IaaSは「Infrastructure as a Service」の略で、インターネット上でネットワークインフラを提供するサービスです。
IaaSの特徴
IaaSはCPU、ストレージ、メモリなどのインフラ機能のみを提供します。
開発に必要な各種機能は自社で用意する前提であり、開発環境を整える上での自由度が高い点が特徴です。
また、基本的にサーバーのスペックやOSは自由に選べます。
IaaSのメリット
IaaSの主なメリットを3つ紹介します。
- システム管理にかかる負担を軽減できる
- IaaSを利用すれば自社でサーバーを保有する必要がありません。
- メモリやストレージ等のリソースの管理も容易になるため、システム管理にかかる負担を軽減できます。
- 自由度が高い
- IaaSで提供されるのは最低限のインフラ設備のみであり、プラットフォームやプログラミング環境等は自社で自由に構築できます。
- このような自由度の高さはSaaSやPaaSにはないメリットといえるでしょう。
- BCP対策にもつながる
- ハードウェアを導入して自社内でインフラ基盤を整えるやり方の場合、地震や水害等の発生時にインフラが機能しなくなる恐れがあります。
- IaaSではインフラ基盤を社外に確保できるためリスク分散が可能な上、バックアップの活用により容易な復旧が可能です。
IaaSに該当するサービスの例
PaaSの章で紹介したAWSやAzureはIaaSも提供しています。
AWSやAzure を含め、IaaSに該当するサービスとして以下の例が挙げられます。
- ・Amazon Elastic Compute Cloud(Amazon EC2)
- ・Azure IaaS
- ・Google Cloud IaaS
- ・IBM Cloud
- ・NHN Cloud
まとめ
SaaS・PaaS・IaaSはいずれもクラウド上で利用できるサービスであり、提供側が運用管理する範囲に違いがあります。
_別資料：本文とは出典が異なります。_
(* ===== verification/Devfs.v ===== *)
(** * The device file system (src/src/devfs.rs) *)

From Stdlib Require Import String.
From S2P Require Import Prelude Bytes Text Path Device Kmsg Rand Vfs.

(** The global state that the device files give access to. *)
Record World := mkWorld {
  w_kmsg : KernelMessage;
  w_rng : MT19937;
  w_devices : DeviceManager;
  w_mmio : Mmio;
}.

Definition CHAR_DEV_MAJOR : Z := 1.

Record DevFS := mkDevFS {
  fds : gmap Z str;
  devs : gmap str (Z * Z);
}.

Definition DevFS_default : DevFS := mkDevFS ∅ ∅.

Definition DEVFS_FILES : list str :=
  [lit "zero"; lit "null"; lit "kmsg"; lit "random"; lit "urandom"].

Abbreviation D := (ST (World * DevFS)).

Definition devfs_create (_path : Path) : D (Result File FsError) := mret (inr NotSupported).

(** [let fd = self.fds.len() as u64; self.fds.insert(fd, name); Ok(File)]. *)
Definition new_fd (name : str) : D (Result File FsError) := λ s,
  let fd := Z.of_nat (size (fds s.2)) in
  Ok (inl (mkFile fd CharDevice), (s.1, mkDevFS (<[fd:=name]> (fds s.2)) (devs s.2))).

Definition devfs_open (path : Path) : D (Result File FsError) :=
  dev ← lift (unwrap (path_iter path !! 1%nat));
  s ← get;
  if bool_decide (dev ∈ DEVFS_FILES) then new_fd dev
  else match devs s.2 !! dev with
  | Some _dev => new_fd dev
  | None => mret (inr NoSuchFile)
  end.

(** The loop over the messages of the log: the buffer, [buf_off] and [offset]. *)
Fixpoint kmsg_loop (msgs : list KernelMessageEntry) (buf : list Z) (buf_off : nat) (offset : Z) :
    res (list Z * nat) :=
  match msgs with
  | [] => Ok (buf, buf_off)
  | msg_entry :: msgs =>
    if (buf_off =? length buf)%nat then Ok (buf, buf_off)
    else
      let msg := entry_to_string msg_entry in
      if Z.of_nat (length msg) <=? offset
      then kmsg_loop msgs buf buf_off (offset - Z.of_nat (length msg))
      else
        let off := Z.to_nat offset in
        let read_size := Nat.min (length buf - buf_off) (length msg - off) in
        buf ← write_slice buf buf_off (take read_size (drop off msg));
        kmsg_loop msgs buf (buf_off + read_size) 0
  end.

Definition is_name (name : str) (s : string) : bool := bool_decide (name = lit s).
Arguments is_name name s%_string_scope.

Definition devfs_read (fd : File) (buf : list Z) (offset : Z) : D (Result Z FsError * list Z) := λ s,
  let '(w, fs) := s in
  match fds fs !! f_fd fd with
  | Some file_name =>
    if is_name file_name "zero" then
      Ok ((inl (Z.of_nat (length buf)), replicate (length buf) 0), (w, fs))
    else if is_name file_name "kmsg" then
      '(buf, buf_off) ← kmsg_loop (get_messages (w_kmsg w)) buf 0 offset;
      Ok ((inl (Z.of_nat buf_off), buf), (w, fs))
    else if is_name file_name "random" || is_name file_name "urandom" then
      '(buf, rng) ← gen_bytes buf (w_rng w);
      Ok ((inl (Z.of_nat (length buf)), buf),
          (mkWorld (w_kmsg w) rng (w_devices w) (w_mmio w), fs))
    else Ok ((inr PermissionDenied, buf), (w, fs))
  | None => Ok ((inr NoSuchFile, buf), (w, fs))
  end.

Definition devfs_write (fd : File) (buf : list Z) (_offset : Z) : D (Result Z FsError) := λ s,
  let '(w, fs) := s in
  match fds fs !! f_fd fd with
  | Some file_name =>
    if is_name file_name "null" then Ok (inl (Z.of_nat (length buf)), (w, fs))
    else match devs fs !! file_name with
    | Some (_major, minor) =>
      dev ← index (char_devs (w_devices w)) (Z.to_nat minor);
      '(_, t) ← print_str dev (from_utf8_lossy buf) (w_mmio w);
      Ok (inl (Z.of_nat (length buf)), (mkWorld (w_kmsg w) (w_rng w) (w_devices w) t, fs))
    | None => Ok (inr PermissionDenied, (w, fs))
    end
  | None => Ok (inr NoSuchFile, (w, fs))
  end.

Definition devfs_remove (_path : Path) : D (Result unit FsError) := mret (inr NotSupported).
Definition devfs_rename (_src _dst : Path) : D (Result unit FsError) := mret (inr NotSupported).

Definition devfs_close (fd : File) : D (Result unit FsError) := λ s,
  Ok (inl tt, (s.1, mkDevFS (delete (f_fd fd) (fds s.2)) (devs s.2))).

Definition devfs_list_dir : D (Result (list str) FsError) := mret (inl DEVFS_FILES).

Definition devfs_mknod {W} (path : Path) (_type : FileType) (id : Z * Z) : ST (W * DevFS) (Result unit FsError) :=
  dev ← lift (unwrap (head (path_iter path)));
  s ← get;
  _ ← put (s.1, mkDevFS (fds s.2) (<[dev:=id]> (devs s.2)));
  mret (inl tt).

(** [add_device]: the guard returns early for every name that is not in the
    list. *)
Definition add_device (name : str) (id : Z * Z) (fs : DevFS) : DevFS :=
  if negb (bool_decide (name ∈ DEVFS_FILES)) then fs
  else mkDevFS (fds fs) (<[name:=id]> (devs fs)).

#[export] Instance DevFS_FileSystem : FileSystem World DevFS := {|
  fs_create := devfs_create;
  fs_open := devfs_open;
  fs_write := devfs_write;
  fs_read := devfs_read;
  fs_remove := devfs_remove;
  fs_rename := devfs_rename;
  fs_close := devfs_close;
  fs_list_dir := devfs_list_dir;
  fs_mknod := devfs_mknod;
|}.

(** [vfs_init] (src/src/vfs.rs): the device files under [/dev]. *)
Definition vfs_init {W} (w : W) : res (W * VirtualFileSystem DevFS) :=
  '(_, s) ← vfs_mount DevFS_default (lit "/dev") (w, Vfs_default);
  Ok s.

(** ** Reading the log *)

(** The text of the whole log. *)
Definition log_text (ms : list KernelMessageEntry) : list Z := ms ≫= entry_to_string.

(** The loop copies the part of the text that starts at [offset], as much of it
    as the rest of the buffer holds. *)
Lemma kmsg_loop_run ms : ∀ pre suf offset,
  0 ≤ offset →
  let got := take (length suf) (drop (Z.to_nat offset) (log_text ms)) in
  kmsg_loop ms (pre ++ suf) (length pre) offset
  = Ok (pre ++ got ++ drop (length got) suf, (length pre + length got)%nat).
Proof.
  induction ms as [|e ms IH]; intros pre suf offset Hoff got.
  { unfold got, log_text. simpl. rewrite drop_nil, take_nil. simpl. rewrite drop_0.
    by rewrite Nat.add_0_r. }
  assert (log_text (e :: ms) = entry_to_string e ++ log_text ms) as Htext by done.
  set (msg := entry_to_string e) in *. cbn [kmsg_loop]. fold msg. rewrite length_app.
  destruct (Nat.eqb_spec (length pre) (length pre + length suf)) as [Hfull|Hroom].
  { assert (suf = []) as -> by (apply nil_length_inv; lia). unfold got. simpl.
    by rewrite Nat.add_0_r. }
  destruct (Z.leb_spec (Z.of_nat (length msg)) offset) as [Hskip|Hin].
  - rewrite (IH pre suf (offset - Z.of_nat (length msg))) by lia. unfold got. rewrite Htext.
    rewrite (drop_app_ge msg) by lia.
    by replace (Z.to_nat offset - length msg)%nat with (Z.to_nat (offset - Z.of_nat (length msg))) by lia.
  - set (off := Z.to_nat offset) in *.
    replace (length pre + length suf - length pre)%nat with (length suf) by lia.
    set (piece := drop off msg). assert (length piece = (length msg - off)%nat) as Hlp by apply length_drop.
    set (n := Nat.min (length suf) (length msg - off)).
    assert (length (take n piece) = n) as Hn by (rewrite length_take; unfold n; lia).
    rewrite write_slice_spec by (rewrite Hn; unfold n; lia). cbn [mbind res_bind]. rewrite Hn.
    rewrite (assoc_L (++) pre). replace (length pre + n)%nat with (length (pre ++ take n piece))
      by (rewrite length_app; lia).
    rewrite IH by lia. change (Z.to_nat 0) with 0%nat. rewrite drop_0, length_drop.
    assert (got = take n piece ++ take (length suf - n) (log_text ms)) as ->.
    { unfold got. rewrite Htext, drop_app_le by lia. fold piece.
      destruct (decide (length suf ≤ length piece)%nat) as [Hle|Hgt].
      - rewrite take_app_le by done. replace n with (length suf) by (unfold n; lia).
        by rewrite Nat.sub_diag, take_0, app_nil_r.
      - rewrite take_app_ge by lia. replace n with (length piece) by (unfold n; lia).
        by rewrite (take_ge piece) by lia. }
    rewrite !length_app, Hn. f_equal. f_equal; [|lia].
    rewrite <- !(assoc_L (++)). do 3 f_equal. by rewrite drop_drop.
Qed.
提供範囲が最も広いのはSaaSで、サーバーやネットワークからアプリケーションまですべてがクラウド上で提供されます。
サービス導入や利用のハードルが低い点や、PaaSやIaaSに比べて安価な点がメリットです。
PaaSはSaaSとIaaSの中間の位置づけにあります。
システム開発に使うツールがすべてそろっており、導入すればすぐに開発作業に専念できる点がメリットです。
IaaSはCPU、ストレージ、メモリなどのインフラ機能のみを提供するサービスです。
プラットフォームやプログラミング環境等は自社で自由に構築できます。
SaaS・PaaS・IaaSはそれぞれ異なる特徴をもつため、利用目的によって適したサービスが異なります。
自社に合うサービスを利用するため、それぞれの違いをしっかり押さえましょう。